### Exercise requirements
Search the records for the string "Inductive". Copy each line where it occurs.

### Data extracts
________________________________________

(* ===== verification/AppBuffer.v ===== *)
(** * AppBuffer: the buffers of the application

    Models [ApplicationDataBuffer] ([src/app/application_data_buffer.cpp] and its
    header): a typed view of a buffer and a length variable in the memory of the
    application, with the operations that put a number, a text, a date, a time,
    a timestamp, a decimal or a null into it. Every operation takes the buffer
    object and the memory and returns both; writing through a null pointer is
    the error [NullPointer]. Lengths are [SQLLEN], 64 bits wide. Floating-point
    values are the class [Floats]. *)

From S2P Require Import Prelude Text Memory Bits BigInteger BigIntegerBytes Decimal Calendar Encoding.

Module AppBuf.
Import Text Memory Calendar Encoding.
Local Open Scope result_scope.

Inductive ConversionResult : Type :=
  | CONV_SUCCESS | FRACTIONAL_TRUNCATED | VARLEN_DATA_TRUNCATED | UNSUPPORTED_CONVERSION
  | INDICATOR_NEEDED | CONV_NO_DATA | FAILURE.

#[global] Instance ConversionResult_eq_dec : EqDecision ConversionResult.
Proof. solve_decision. Defined.

Inductive OdbcNativeType : Type :=
  | AI_CHAR | AI_WCHAR | AI_SIGNED_SHORT | AI_UNSIGNED_SHORT | AI_SIGNED_LONG
  | AI_UNSIGNED_LONG | AI_FLOAT | AI_DOUBLE | AI_BIT | AI_SIGNED_TINYINT
  | AI_UNSIGNED_TINYINT | AI_SIGNED_BIGINT | AI_UNSIGNED_BIGINT | AI_BINARY
  | AI_TDATE | AI_TTIME | AI_TTIMESTAMP | AI_NUMERIC
  | AI_INTERVAL_YEAR | AI_INTERVAL_MONTH | AI_INTERVAL_DAY | AI_INTERVAL_HOUR
  | AI_INTERVAL_MINUTE | AI_INTERVAL_SECOND | AI_INTERVAL_DAY_TO_HOUR
  | AI_INTERVAL_DAY_TO_MINUTE | AI_INTERVAL_HOUR_TO_MINUTE | AI_INTERVAL_HOUR_TO_SECOND
  | AI_INTERVAL_MINUTE_TO_SECOND | AI_INTERVAL_YEAR_TO_MONTH | AI_INTERVAL_DAY_TO_SECOND
  | AI_DEFAULT | AI_UNSUPPORTED.

(** The floating-point values and their conversions; [size] is 4 for [float]
    and 8 for [double]. [real_to_int lo hi d] is [d] without its fraction, [None]
    when that is outside the integer type [lo .. hi]. *)
Class Floats : Type := {
  real : Type;
  real_bytes : nat -> real -> list Z;
  real_bytes_length : forall size d, length (real_bytes size d) = size;
  int_to_real : nat -> Z -> list Z;
  int_to_real_length : forall size v, length (int_to_real size v) = size;
  real_to_int : Z -> Z -> real -> option Z;
  real_negative : real -> bool;
  real_abs : real -> real;
  show_real : real -> text;
  stod : text -> option real;
  read_real : text -> real
}.

(** Whole numbers as reals, for runs. *)
#[refine] Definition WholeReals : Floats := {|
  real := Z;
  real_bytes := le_bytes;
  int_to_real := le_bytes;
  real_to_int lo hi d := if (lo <=? d) && (d <=? hi) then Some d else None;
  real_negative d := d <? 0;
  real_abs := Z.abs;
  show_real := show_int;
  stod s := if AllDigits s then Some (digits_val s) else None;
  read_real s := digits_val s
|}.
Proof. all: intros; apply length_le_bytes. Defined.

(** [Decimal::ToDouble]: through the text of the decimal. *)
Definition ToDouble `{Floats} (d : Dec.Decimal) : result real := do s <- Dec.dec_print d; Ok (read_real s).

(** The arguments of the template [PutNum]: an [int<8 size>_t], or a [float] or
    [double]. *)
Inductive number `{Floats} : Type :=
  | Int (size : nat) (v : Z)
  | Real (size : nat) (d : real).

Record ApplicationDataBuffer : Type := MkBuffer {
  type_ : OdbcNativeType;
  buffer_ : pointer;
  buflen_ : Z;
  reslen_ : pointer;
  byteOffset_ : Z;
  cellOffset_ : Z;
  elementOffset_ : Z
}.

Definition EmptyBuffer : ApplicationDataBuffer := MkBuffer AI_UNSUPPORTED None 0 None 0 (-1) 0.
Definition NewBuffer (type : OdbcNativeType) (buffer : pointer) (buflen : Z) (reslen : pointer)
    : ApplicationDataBuffer := MkBuffer type buffer buflen reslen 0 (-1) 0.

Definition SetByteOffset (offset : Z) (b : ApplicationDataBuffer) :=
  MkBuffer (type_ b) (buffer_ b) (buflen_ b) (reslen_ b) offset (cellOffset_ b) (elementOffset_ b).
Definition SetCellOffset (offset : Z) (b : ApplicationDataBuffer) :=
  MkBuffer (type_ b) (buffer_ b) (buflen_ b) (reslen_ b) (byteOffset_ b) offset (elementOffset_ b).
Definition SetElementOffset (idx : Z) (b : ApplicationDataBuffer) :=
  MkBuffer (type_ b) (buffer_ b) (buflen_ b) (reslen_ b) (byteOffset_ b) (cellOffset_ b) idx.

Definition GetElementSize (b : ApplicationDataBuffer) : Z :=
  match type_ b with
  | AI_WCHAR | AI_CHAR | AI_BINARY => buflen_ b
  | AI_SIGNED_SHORT | AI_UNSIGNED_SHORT => 2
  | AI_SIGNED_LONG | AI_UNSIGNED_LONG => 4
  | AI_FLOAT => 4
  | AI_DOUBLE => 8
  | AI_SIGNED_TINYINT | AI_BIT | AI_UNSIGNED_TINYINT => 1
  | AI_SIGNED_BIGINT | AI_UNSIGNED_BIGINT => 8
  | AI_TDATE => 6
  | AI_TTIME => 6
  | AI_TTIMESTAMP => 16
  | AI_NUMERIC => 19
  | _ => 0
  end.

________________________________________

### Answer
Inductive ConversionResult : Type :=
Inductive OdbcNativeType : Type :=
Inductive number `{Floats} : Type :=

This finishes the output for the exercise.